She only glimpsed the front for a second, then Mac punched a button and the garage doors opened. A Jeep already took up one parking place—not a fancy Jeep, but one with mud-crusted tires and a little dent in its fanny. It wouldn’t particularly have startled her, except that Kelly had never seen Mac dressed less normally than a suit, formally ready for a shot in GQ. “The Jeep is yours?”
“Yeah.” Mac was already climbing out, the Jeep obviously the last thing on his mind. If he hadn’t suddenly rolled his shoulders, she wouldn’t have realized that he was whip-tired from the challenging drive—not counting everything else that had happened that day. “Just head inside, Kelly. No one’s here—I can’t remember if you met Benz and Martha the other day. They live on the far side of the property, do some housekeeping and chores for me, and I’ve lined them up to come in more often. While I’m at work, I don’t want you here alone, especially when you’re this far pregnant. But for a few days, I thought you might want to explore the place on your own and not feel like strangers were hovering over you. If you don’t remember the layout, that door leads to the kitchen—just settle in wherever you want. I’ll follow you in two seconds—I just want to check a few things out here first. The house has a generator if we lose power, and the way this storm’s building we could be holed up for a couple of days—oops.”
“Oops?” Somehow Kelly didn’t think that expression got much of a workout in Mac’s normal vocabulary, and suddenly there was that potent quicksilver smile again.
“Yeah, I don’t know where my head was.
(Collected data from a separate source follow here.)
(* ===== verification/SynthCodec.v ===== *)
(** * The wire forms the generator writes

    Every message body of itch/synth.cpp, after its header, is the exact wire form
    of a message that [decode] reads back ([encodes]); the integers keep the bytes
    their field has ([cut]). *)

From S2P Require Import Prelude ByteOrder Messages Decode FileReader Synth.

Local Open Scope Z_scope.

Module SynthCodec.
Import Synth.

(** ** Encodings *)

Lemma append_u16_be buf v : append_u16 buf v = buf ++ be_bytes 2 v.
Proof.
  unfold append_u16. rewrite <- app_assoc. cbn [be_bytes app]. change (8 * Z.of_nat 0) with 0.
  by rewrite Z.shiftr_0_r.
Qed.

Lemma append_u32_be buf v : append_u32 buf v = buf ++ be_bytes 4 v.
Proof. unfold append_u32, append_shifted. cbn [foldl]. by rewrite <- !app_assoc. Qed.

Lemma append_u48_be buf v : append_u48 buf v = buf ++ be_bytes 6 v.
Proof. unfold append_u48, append_shifted. cbn [foldl]. by rewrite <- !app_assoc. Qed.

Lemma append_u64_be buf v : append_u64 buf v = buf ++ be_bytes 8 v.
Proof. unfold append_u64, append_shifted. cbn [foldl]. by rewrite <- !app_assoc. Qed.

(** A string cut or padded with blanks to a width. *)
Definition padded (s : list byte) (width : nat) : list byte :=
  (fun i => match s !! i with Some c => c | None => " "%byte end) <$> seq 0 width.

Lemma append_str_padded_eq buf s width : append_str_padded buf s width = buf ++ padded s width.
Proof.
  unfold append_str_padded, padded. revert buf. induction (seq 0 width) as [|i l IH]; intros buf.
  - by rewrite app_nil_r.
  - cbn [foldl fmap list_fmap]. rewrite IH. by rewrite <- app_assoc.
Qed.

Lemma length_padded s width : length (padded s width) = width.
Proof. unfold padded. by rewrite length_fmap, length_seq. Qed.

(** The common header of every message. *)
Definition header_bytes (type : byte) (locate tracking ts : Z) : list byte :=
  type :: be_bytes 2 locate ++ be_bytes 2 tracking ++ be_bytes 6 ts.

Lemma append_header_eq type locate tracking ts :
  append_header [] type locate tracking ts = header_bytes type locate tracking ts.
Proof.
  unfold append_header, append_char. by rewrite append_u48_be, !append_u16_be, <- !app_assoc.
Qed.

Lemma write_framed_eq out msg :
  Z.of_nat (length msg) < 2 ^ 16 -> write_framed out msg = Some (out ++ frame msg).
Proof.
  intros Hl. unfold write_framed. rewrite u16_small by lia.
  pose proof (write_u16_be_spec [] [x00; x00] [] (Z.of_nat (length msg)) eq_refl) as Hw.
  cbn [app length] in Hw. rewrite Hw. cbn [mbind option_bind]. by rewrite app_nil_r.
Qed.

(** [raw] is exactly the wire form of [msg]. *)
Definition encodes (raw : list byte) (msg : DecodedMessage) : Prop :=
  decode raw = Some (Some msg) /\ Z.of_nat (length raw) = wire_length (type (header msg)).

(** What [n] bytes keep of a value. *)
Definition cut (n : nat) (v : Z) : Z := v mod 256 ^ Z.of_nat n.

Lemma cut_be n v : cut n v = be_value (be_bytes n v).
Proof. by rewrite be_value_be_bytes. Qed.

Lemma cut_small n v : 0 <= v < 256 ^ Z.of_nat n -> cut n v = v.
Proof. apply Z.mod_small. Qed.

Definition sent_header (t : MessageType) (locate tracking ts : Z) : MessageHeader :=
  {| type := t; stock_locate := cut 2 locate; tracking_number := cut 2 tracking;
     timestamp := cut 6 ts |}.

(** Evaluates the single characters read from bytes that are spelled out. *)
Ltac chars :=
  repeat match goal with
  | |- context [read_char ?raw ?p] =>
      let o := eval hnf in (read_char raw p) in change (read_char raw p) with o
  end.

(** Proves [encodes] for a message whose bytes are spelled out. *)
Ltac encoded :=
  rewrite ?append_header_eq, ?append_u32_be, ?append_u64_be, ?append_str_padded_eq,
    ?append_u32_be, ?append_u64_be, ?append_str_padded_eq, <- ?app_assoc;
  unfold encodes, sent_header; split; [|reflexivity];
  rewrite ?cut_be; unfold decode, header_bytes; cbn [app mbind option_bind];
  cbn [read_char lookup list_lookup mbind option_bind]; cbn [message_type_of_char];
  match goal with |- context [(wire_length ?t =? 0) || ?x] =>
    replace ((wire_length t =? 0) || x) with false by reflexivity end;
  decoders; chars; reads; rewrite ?decide_True, ?decide_False by done; chars; reads; reflexivity.

Section encodings.
Variables (locate tracking ts : Z).
Local Abbreviation hdr c := (append_header [] c locate tracking ts).

Lemma encodes_order_delete ref :
  encodes (order_delete_fields ref (hdr "D"%byte))
    {| header := sent_header OrderDelete locate tracking ts;
       payload := order_delete {| od_order_reference_number := cut 8 ref |} |}.
Proof. unfold order_delete_fields. encoded. Qed.

Lemma encodes_system_event code :
  encodes (system_event_fields code (hdr "S"%byte))
    {| header := sent_header SystemEvent locate tracking ts;
       payload := system_event {| se_event_code := code |} |}.
Proof. unfold system_event_fields, append_char. encoded. Qed.

Lemma encodes_stock_directory symbol :
  encodes (stock_directory_fields symbol (hdr "R"%byte))
    {| header := sent_header StockDirectory locate tracking ts;
       payload := stock_directory {|
         sd_stock := padded symbol 8; sd_market_category := "Q";
         sd_financial_status_indicator := "N"; sd_round_lot_size := 100;
         sd_round_lots_only := "Y"; sd_issue_classification := "C";
         sd_issue_subtype := [" "; " "]%byte; sd_authenticity := "P";
         sd_short_sale_threshold_indicator := "N"; sd_ipo_flag := "N";
         sd_luld_reference_price_tier := "1"; sd_etp_flag := "N";
         sd_etp_leverage_factor := 0; sd_inverse_indicator := "N" |} |}.
Proof. unfold stock_directory_fields, append_char. encoded. Qed.

Lemma encodes_add_order (with_mpid : bool) ref side shares symbol price :
  encodes (add_order_fields with_mpid ref side shares symbol price
             (hdr (if with_mpid then "F" else "A")%byte))
    {| header := sent_header (if with_mpid then AddOrderMPID else AddOrder) locate tracking ts;
       payload := Messages.add_order {|
         ao_order_reference_number := cut 8 ref; ao_buy_sell_indicator := side;
         ao_shares := cut 4 shares; ao_stock := padded symbol 8; ao_price := cut 4 price;
         ao_attribution := if with_mpid then ["E"; "D"; "G"; "X"]%byte else replicate 4 x00 |} |}.
Proof. destruct with_mpid; unfold add_order_fields, append_char; encoded. Qed.

Lemma encodes_order_executed ref shares match_number :
  encodes (order_executed_fields ref shares match_number (hdr "E"%byte))
    {| header := sent_header OrderExecuted locate tracking ts;
       payload := order_executed {|
         oe_order_reference_number := cut 8 ref; oe_executed_shares := cut 4 shares;
         oe_match_number := cut 8 match_number |} |}.
Proof. unfold order_executed_fields. encoded. Qed.

Lemma encodes_order_cancel ref shares :
  encodes (order_cancel_fields ref shares (hdr "X"%byte))
    {| header := sent_header OrderCancel locate tracking ts;
       payload := order_cancel {|
         oc_order_reference_number := cut 8 ref; oc_cancelled_shares := cut 4 shares |} |}.
Proof. unfold order_cancel_fields. encoded. Qed.

Lemma encodes_order_replace ref new_ref shares price :
  encodes (order_replace_fields ref new_ref shares price (hdr "U"%byte))
    {| header := sent_header OrderReplace locate tracking ts;
       payload := order_replace {|
         or_original_order_reference_number := cut 8 ref;
         or_new_order_reference_number := cut 8 new_ref;
         or_shares := cut 4 shares; or_price := cut 4 price |} |}.
Proof. unfold order_replace_fields. encoded. Qed.

Lemma encodes_trade ref side shares symbol price match_number :
  encodes (trade_fields ref side shares symbol price match_number (hdr "P"%byte))
    {| header := sent_header Trade locate tracking ts;
       payload := trade {|
         tr_order_reference_number := cut 8 ref; tr_buy_sell_indicator := side;
         tr_shares := cut 4 shares; tr_stock := padded symbol 8; tr_price := cut 4 price;
         tr_match_number := cut 8 match_number |} |}.
Proof. unfold trade_fields, append_char. encoded. Qed.
End encodings.

End SynthCodec.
Here I’m rambling on about silly subjects like blizzards, when I should have remembered there are bigger priorities. The bathroom is the first door on the left,” he informed her.
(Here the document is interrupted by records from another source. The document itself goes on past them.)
(* ===== verification/RingStress.v ===== *)
(** * containers/tests/test_spsc_ring_buffer.cpp: the two-thread stress test

    A producer pushes 0, 1, 2, ... through a ring much smaller than the number of
    items, retrying while it is full, and a consumer pops until it has them all.
    [prod_step] and [cons_step] are the two loops, interleaved at the shared accesses
    of SpscRing.v; every step is one of RingSystem.v or leaves the ring alone
    ([prod_step_spec], [cons_step_spec]), and a run in which both threads keep moving
    ends ([stress_fair_run_ends]). *)

From S2P Require Import Prelude SpscRing RingSystem.
From stdpp Require Import relations.

Local Open Scope Z_scope.

Module RingStress.

Definition kCapacity : Z := 64.
Definition kItemCount : Z := 200000.

Record state := MkState {
  buffer : @Ring.t Z;
  push_pc : @Ring.prod_pc Z;   (** how far the producer's [push] is *)
  next_item : Z;               (** the producer's [i] *)
  producer_done : bool;
  pop_pc : @Ring.cons_pc Z;    (** how far the consumer's [pop] is *)
  pop_failed : bool;           (** about to load [producer_done] *)
  received : list Z
}.

Definition with_producer (s : state) r p i : state :=
  MkState r p i (producer_done s) (pop_pc s) (pop_failed s) (received s).
Definition with_consumer (s : state) r c failed l : state :=
  MkState r (push_pc s) (next_item s) (producer_done s) c failed l.

Section steps.
Variable item_count : Z.

(** The producer: a refused push yields and is tried again; after the last item the
    flag is set. *)
Definition prod_step (c : nat) (s : state) : ub state :=
  match push_pc s with
  | Ring.PIdle =>
      if next_item s <? item_count then
        '(r, o) ← Ring.push_begin (buffer s) c;
        match o with
        | None => Some (with_producer s r Ring.PIdle (next_item s))
        | Some w => Some (with_producer s r (Ring.PCopy (next_item s) w) (next_item s))
        end
      else Some (MkState (buffer s) Ring.PIdle (next_item s) true (pop_pc s) (pop_failed s) (received s))
  | Ring.PCopy v w =>
      r ← Ring.push_copy (buffer s) w v;
      Some (with_producer s r (Ring.PPublish v w) (next_item s))
  | Ring.PPublish v w =>
      Some (with_producer s (Ring.push_publish (buffer s) w) Ring.PIdle (next_item s +u64 1))
  end.

(** The consumer.  After a failed pop the flag is loaded; whatever its value, the
    loop goes on: the thread only yields when the flag was not set.  What an acquire
    of the flag would make visible is not recorded, so later loads may be staler than
    they can be. *)
Definition cons_step (c : nat) (s : state) : ub state :=
  match pop_pc s with
  | Ring.CIdle =>
      if pop_failed s then Some (with_consumer s (buffer s) Ring.CIdle false (received s))
      else if Z.of_nat (length (received s)) <? item_count then
        '(r, o) ← Ring.pop_begin (buffer s) c;
        match o with
        | None => Some (with_consumer s r Ring.CIdle true (received s))
        | Some rd => Some (with_consumer s r (Ring.CCopy rd) false (received s))
        end
      else Some s
  | Ring.CCopy rd =>
      '(r, out) ← Ring.pop_copy (buffer s) rd;
      Some (with_consumer s r (Ring.CPublish rd out) (pop_failed s) (received s))
  | Ring.CPublish rd out =>
      Some (with_consumer s (Ring.pop_publish (buffer s) rd) Ring.CIdle (pop_failed s) (received s ++ [out]))
  end.

Definition initial (capacity : Z) : ub state :=
  r ← Ring.make 0 capacity; Some (MkState r Ring.PIdle 0 false Ring.CIdle false []).

(** Both threads have left their loops. *)
Definition joined (s : state) : Prop :=
  push_pc s = Ring.PIdle /\ producer_done s = true /\
  pop_pc s = Ring.CIdle /\ item_count <= Z.of_nat (length (received s)).

(** The checks after the joins. *)
Definition verdict (s : state) : bool :=
  (Z.of_nat (length (received s)) =? item_count) &&
  forallb (fun i => bool_decide (received s !! Z.to_nat i = Some i)) (seqZ 0 item_count).

Definition prod_may (s : state) (c : nat) : Prop :=
  (Ring.p_view (buffer s) <= c <= Ring.pops (buffer s))%nat.
Definition cons_may (s : state) (c : nat) : Prop :=
  (Ring.c_view (buffer s) <= c <= Ring.pushes (buffer s))%nat.

Inductive step : state -> state -> Prop :=
  | step_prod c s s' : prod_may s c -> prod_step c s = Some s' -> step s s'
  | step_cons c s s' : cons_may s c -> cons_step c s = Some s' -> step s s'.

(** An infinite execution in which both threads keep taking steps and every store
    becomes visible after finitely many of them; [who] is true for the producer. *)
Record fair_run (run : nat -> state) (who : nat -> bool) (load : nat -> nat) : Prop := {
  f_step : forall i,
    if who i then prod_may (run i) (load i) /\ prod_step (load i) (run i) = Some (run (S i))
    else cons_may (run i) (load i) /\ cons_step (load i) (run i) = Some (run (S i));
  f_prod : forall i, exists j, (i <= j)%nat /\ who j = true;
  f_cons : forall i, exists j, (i <= j)%nat /\ who j = false;
  f_reads : forall i, exists k, forall j, (k <= j)%nat -> who j = true ->
    (Ring.pops (buffer (run i)) <= load j)%nat;
  f_writes : forall i, exists k, forall j, (k <= j)%nat -> who j = false ->
    (Ring.pushes (buffer (run i)) <= load j)%nat
}.

(** ** The invariant *)

(** The two clients of RingSystem.v that the threads are. *)
Definition system (s : state) : @RingSystem.state Z :=
  RingSystem.MkState (buffer s) (push_pc s) (pop_pc s) (seqZ 0 (next_item s)) (received s).

Record inv (s : state) : Prop := {
  v_system : RingSystem.system_inv (system s);
  v_next : 0 <= next_item s <= item_count;
  v_push : match push_pc s with
    | Ring.PIdle => True
    | Ring.PCopy v _ | Ring.PPublish v _ => v = next_item s /\ next_item s < item_count
    end;
  v_done : producer_done s = true -> next_item s = item_count /\ push_pc s = Ring.PIdle;
  v_failed : pop_failed s = true -> pop_pc s = Ring.CIdle
}.

(** What is left to do. *)
Definition potential (s : state) : nat :=
  Z.to_nat (3 * (item_count - next_item s)) -
    match push_pc s with Ring.PIdle => 0 | Ring.PCopy _ _ => 1 | Ring.PPublish _ _ => 2 end +
  (if producer_done s then 0 else 1) +
  (Z.to_nat (3 * (item_count - Z.of_nat (length (received s)))) -
    match pop_pc s with Ring.CIdle => 0 | Ring.CCopy _ => 1 | Ring.CPublish _ _ => 2 end).

(** What a thread that only waits leaves as it is. *)
Definition same_work (s s' : state) : Prop :=
  push_pc s' = push_pc s /\ next_item s' = next_item s /\ producer_done s' = producer_done s /\
  pop_pc s' = pop_pc s /\ received s' = received s.

Context (Hcount : 0 <= item_count < 2 ^ 64).

Lemma inv_pops s : inv s -> length (received s) = Ring.pops (buffer s).
Proof.
  intros Hv. destruct (v_system _ Hv) as [Hr Hre]. cbn in *.
  pose proof (Ring.i_cview _ _ _ _ Hr). rewrite Hre, length_take. lia.
Qed.

Lemma inv_pushes s : inv s -> Ring.pushes (buffer s) = Z.to_nat (next_item s).
Proof.
  intros Hv. destruct (v_system _ Hv) as [Hr _]. cbn in *. by rewrite (Ring.pushes_sent _ _ _ _ Hr), length_seqZ.
Qed.

Lemma inv_received s : inv s -> received s = seqZ 0 (Z.of_nat (length (received s))).
Proof.
  intros Hv. pose proof (inv_pops s Hv) as Hl. rewrite Hl. destruct (v_system _ Hv) as [Hr Hre]. cbn in *.
  pose proof (Ring.i_cview _ _ _ _ Hr) as Hc. rewrite length_seqZ in Hc.
  pose proof (v_next s Hv). rewrite Hre at 1. replace (next_item s) with (Z.of_nat (Ring.pops (buffer s)) + (next_item s - Z.of_nat (Ring.pops (buffer s)))) by lia.
  rewrite seqZ_app by lia. rewrite take_app_le by (rewrite length_seqZ; lia).
  apply take_ge. rewrite length_seqZ. lia.
Qed.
She chuckled, and for the craziest moment they shared a smile. A real smile. For an instant she forgot he was a sexy hunk, forgot he was the formidably powerful Mac Fortune, forgot he’d been sucked into protecting the woman his brother got pregnant. For that instant, Mac was just...a man. A man with rumpled dark hair and the shadow of whiskers on his chin and a smile that warmed up those cool green eyes. A man she wanted to know. Not had to get to know.
But he had that generator thing he wanted to look at, so she hustled inside. After shedding her coat on a kitchen chair, she kicked off her shoes and peeled promptly for the teal-and-white bathroom she saw off the kitchen.
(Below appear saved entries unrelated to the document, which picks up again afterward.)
(* ===== verification/Handoff.v ===== *)
(** * The two-thread handoff over a ring

    pipeline/itch_pipeline.hpp and bench/bench_ring_buffer_latency.cpp run the same
    two threads: a producer walks its input and pushes (spinning while the ring is
    full), then sets [producer_done]; a consumer pops and handles what it got, and
    on an empty ring checks [producer_done] and pops once more before it stops.
    [Workload] is what differs: the next item of the input and what the consumer
    does with one.  The threads interleave at every shared access of the ring and
    of the flag; acquire loads may be stale.  A step that would race or otherwise
    be undefined is [None].  HandoffProofs.v and Fairness.v hold for every workload
    with [WorkloadLaws]. *)

From S2P Require Import Prelude SpscRing.
From stdpp Require Import relations.

Local Open Scope Z_scope.

(** [produce i]: the end of the input, or the next input position, with an item to
    push if there is one. *)
Class Workload (I T B : Type) := {
  produce : I -> ub (option (option T * I));
  consume : B -> T -> ub B
}.

Module Handoff.

Section handoff.
Context {I T B : Type}.

(** ** The two threads *)

Inductive producer :=
  | Walk (i : I)                            (** the head of the loop over the input *)
  | Pushing (m : T) (next : I)              (** about to call [ring.push] *)
  | Copying (m : T) (next : I) (write : Z)
  | Publishing (m : T) (next : I) (write : Z)
  | Finishing                               (** about to set [producer_done] *)
  | Produced.

Inductive consumer :=
  | Poll (last_try : bool)                  (** about to pop; the second pop if [last_try] *)
  | Taking (last_try : bool) (read : Z)
  | Releasing (last_try : bool) (read : Z) (m : T)
  | Applying (m : T)
  | Checking                                (** about to load [producer_done] *)
  | Consumed.

Record state := MkState {
  ring : @Ring.t T;
  prod : producer;
  cons : consumer;
  (** [producer_done], with the pushes its release store publishes. *)
  producer_done : option nat;
  sink : B;
  processed : Z
}.

Definition with_prod (s : state) r p : state :=
  MkState r p (cons s) (producer_done s) (sink s) (processed s).
Definition with_cons (s : state) r c : state :=
  MkState r (prod s) c (producer_done s) (sink s) (processed s).

Section steps.
Context `{!Workload I T B}.

(** One shared access of the producer; [c] is what its acquire load of the read
    index returns. *)
Definition prod_step (c : nat) (s : state) : ub state :=
  match prod s with
  | Walk i =>
      o ← produce i;
      match o with
      | None => Some (with_prod s (ring s) Finishing)
      | Some (Some m, next) => Some (with_prod s (ring s) (Pushing m next))
      | Some (None, next) => Some (with_prod s (ring s) (Walk next))
      end
  | Pushing m next =>
      '(r, o) ← Ring.push_begin (ring s) c;
      match o with
      | None => Some (with_prod s r (Pushing m next))
      | Some w => Some (with_prod s r (Copying m next w))
      end
  | Copying m next w =>
      r ← Ring.push_copy (ring s) w m;
      Some (with_prod s r (Publishing m next w))
  | Publishing m next w => Some (with_prod s (Ring.push_publish (ring s) w) (Walk next))
  | Finishing =>
      Some (MkState (ring s) Produced (cons s) (Some (Ring.pushes (ring s))) (sink s) (processed s))
  | Produced => Some s
  end.

(** One shared access of the consumer; [c] is what its acquire load of the write
    index returns, [seen] whether the load of [producer_done] sees a store. *)
Definition cons_step (c : nat) (seen : bool) (s : state) : ub state :=
  match cons s with
  | Poll last_try =>
      '(r, o) ← Ring.pop_begin (ring s) c;
      match o with
      | Some rd => Some (with_cons s r (Taking last_try rd))
      | None => Some (with_cons s r (if last_try then Consumed else Checking))
      end
  | Taking last_try rd =>
      '(r, m) ← Ring.pop_copy (ring s) rd;
      Some (with_cons s r (Releasing last_try rd m))
  | Releasing last_try rd m => Some (with_cons s (Ring.pop_publish (ring s) rd) (Applying m))
  | Applying m =>
      b ← consume (sink s) m;
      Some (MkState (ring s) (prod s) (Poll false) (producer_done s) b (processed s +u64 1))
  | Checking =>
      match producer_done s with
      | Some n =>
          if seen then
            (* the acquire load synchronises with the release store *)
            Some (with_cons s (Ring.with_c_view (ring s) (Nat.max (Ring.c_view (ring s)) n)) (Poll true))
          else Some (with_cons s (ring s) (Poll false))
      | None => Some (with_cons s (ring s) (Poll false))
      end
  | Consumed => Some s
  end.

(** Coherence: a load is not older than what its thread has already seen. *)
Definition prod_may (s : state) (c : nat) : Prop :=
  (Ring.p_view (ring s) <= c <= Ring.pops (ring s))%nat.
Definition cons_may (s : state) (c : nat) : Prop :=
  (Ring.c_view (ring s) <= c <= Ring.pushes (ring s))%nat.

Inductive step : state -> state -> Prop :=
  | step_prod c s s' : prod_may s c -> prod_step c s = Some s' -> step s s'
  | step_cons c seen s s' : cons_may s c -> cons_step c seen s = Some s' -> step s s'.

(** Both threads about to start, over a fresh ring. *)
Definition initial (default : T) (i : I) (b : B) (ring_capacity : Z) : ub state :=
  r ← Ring.make default ring_capacity;
  Some (MkState r (Walk i) (Poll false) None b 0).

(** Both threads joined. *)
Definition joined (s : state) : Prop := prod s = Produced /\ cons s = Consumed.

(** ** The sequential run *)

Fixpoint consume_all (b : B) (ms : list T) : ub B :=
  match ms with
  | [] => Some b
  | m :: ms => b ← consume b m; consume_all b ms
  end.

Lemma consume_all_app b ms ms' :
  consume_all b (ms ++ ms') = b ← consume_all b ms; consume_all b ms'.
Proof.
  revert b. induction ms as [|m ms IH]; intros b; [done|]. cbn [app consume_all].
  destruct (consume b m); [|done]. cbn. apply IH.
Qed.
End steps.
End handoff.
Arguments producer : clear implicits.
Arguments consumer : clear implicits.
Arguments state : clear implicits.
End Handoff.

(** What the handoff promises is proved against these laws: the input is a finite
    list of items, and the consumer can handle them in order. *)
Class WorkloadLaws (I T B : Type) `{!Workload I T B} := {
  valid : I -> Prop;
  todo : I -> list T;
  left_over : I -> nat;
  takes : B -> list T -> Prop;
  produce_law i : valid i ->
    exists o, produce i = Some o /\
      match o with
      | None => todo i = []
      | Some (m, next) => valid next /\ (left_over next < left_over i)%nat /\ todo i = option_list m ++ todo next
      end;
  consume_law b m ms : takes b (m :: ms) -> exists b', consume b m = Some b' /\ takes b' ms
}.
When she washed her hands, she caught sight of herself in the vanity mirror and immediately considered hiding out in the bathroom—like for the next two weeks. She’d looked worse. She just couldn’t remember when. Her fine blond hair was tumbling down, her makeup long gone and the elegant cream satin dress just looked silly over her basketball-size tummy. The bride of Frankenstein surely looked more put-together than this... but objectively Kelly knew that vanity was a pretty silly thing to worry about. Mac had no reason to care what she looked like.
It was just that this was the part of the day she’d dreaded a hundred times more than the ceremony. Facing her new husband. Alone. There was no question or worry about intimacy—even if she weren’t seven months pregnant, she couldn’t imagine being the kind of woman who would remotely attract Mac. Besides, he’d already broached that lion in its den, and so had she. They had reasons to marry. They had no reason to sleep together—or to feel awkward about that. But the average new bride would undoubtedly be flying into her lover’s arms by now...and Kelly didn’t know what to do, what to say, or even how to start the whole business of living together.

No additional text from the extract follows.